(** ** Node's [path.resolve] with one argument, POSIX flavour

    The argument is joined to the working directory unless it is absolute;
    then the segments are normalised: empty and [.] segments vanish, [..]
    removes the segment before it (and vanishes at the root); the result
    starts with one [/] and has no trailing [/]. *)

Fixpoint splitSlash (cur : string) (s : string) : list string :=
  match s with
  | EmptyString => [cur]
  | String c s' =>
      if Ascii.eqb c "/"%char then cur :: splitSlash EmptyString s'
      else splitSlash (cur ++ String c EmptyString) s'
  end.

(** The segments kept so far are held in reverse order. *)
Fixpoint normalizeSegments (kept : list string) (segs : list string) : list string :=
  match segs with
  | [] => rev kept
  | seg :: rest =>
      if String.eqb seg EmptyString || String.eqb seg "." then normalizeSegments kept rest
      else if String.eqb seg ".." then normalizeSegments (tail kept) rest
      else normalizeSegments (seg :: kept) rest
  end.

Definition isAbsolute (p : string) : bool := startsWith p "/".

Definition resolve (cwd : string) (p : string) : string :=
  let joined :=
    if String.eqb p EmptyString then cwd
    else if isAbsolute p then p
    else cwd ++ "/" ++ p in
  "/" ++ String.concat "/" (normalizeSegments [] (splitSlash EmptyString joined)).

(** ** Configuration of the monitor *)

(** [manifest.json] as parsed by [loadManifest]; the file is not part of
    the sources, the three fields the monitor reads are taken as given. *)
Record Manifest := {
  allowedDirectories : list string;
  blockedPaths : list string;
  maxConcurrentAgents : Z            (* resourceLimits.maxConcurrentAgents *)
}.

+++++

→ Exercise instructions
With the line holding "if String.eqb seg EmptyString" as the first and the line holding "Definition isAbsolute (p" as the last, please transcribe exactly the lines of the material above in that range and nothing else.

→ Output
      if String.eqb seg EmptyString || String.eqb seg "." then normalizeSegments kept rest
      else if String.eqb seg ".." then normalizeSegments (tail kept) rest
      else normalizeSegments (seg :: kept) rest
  end.

Definition isAbsolute (p : string) : bool := startsWith p "/".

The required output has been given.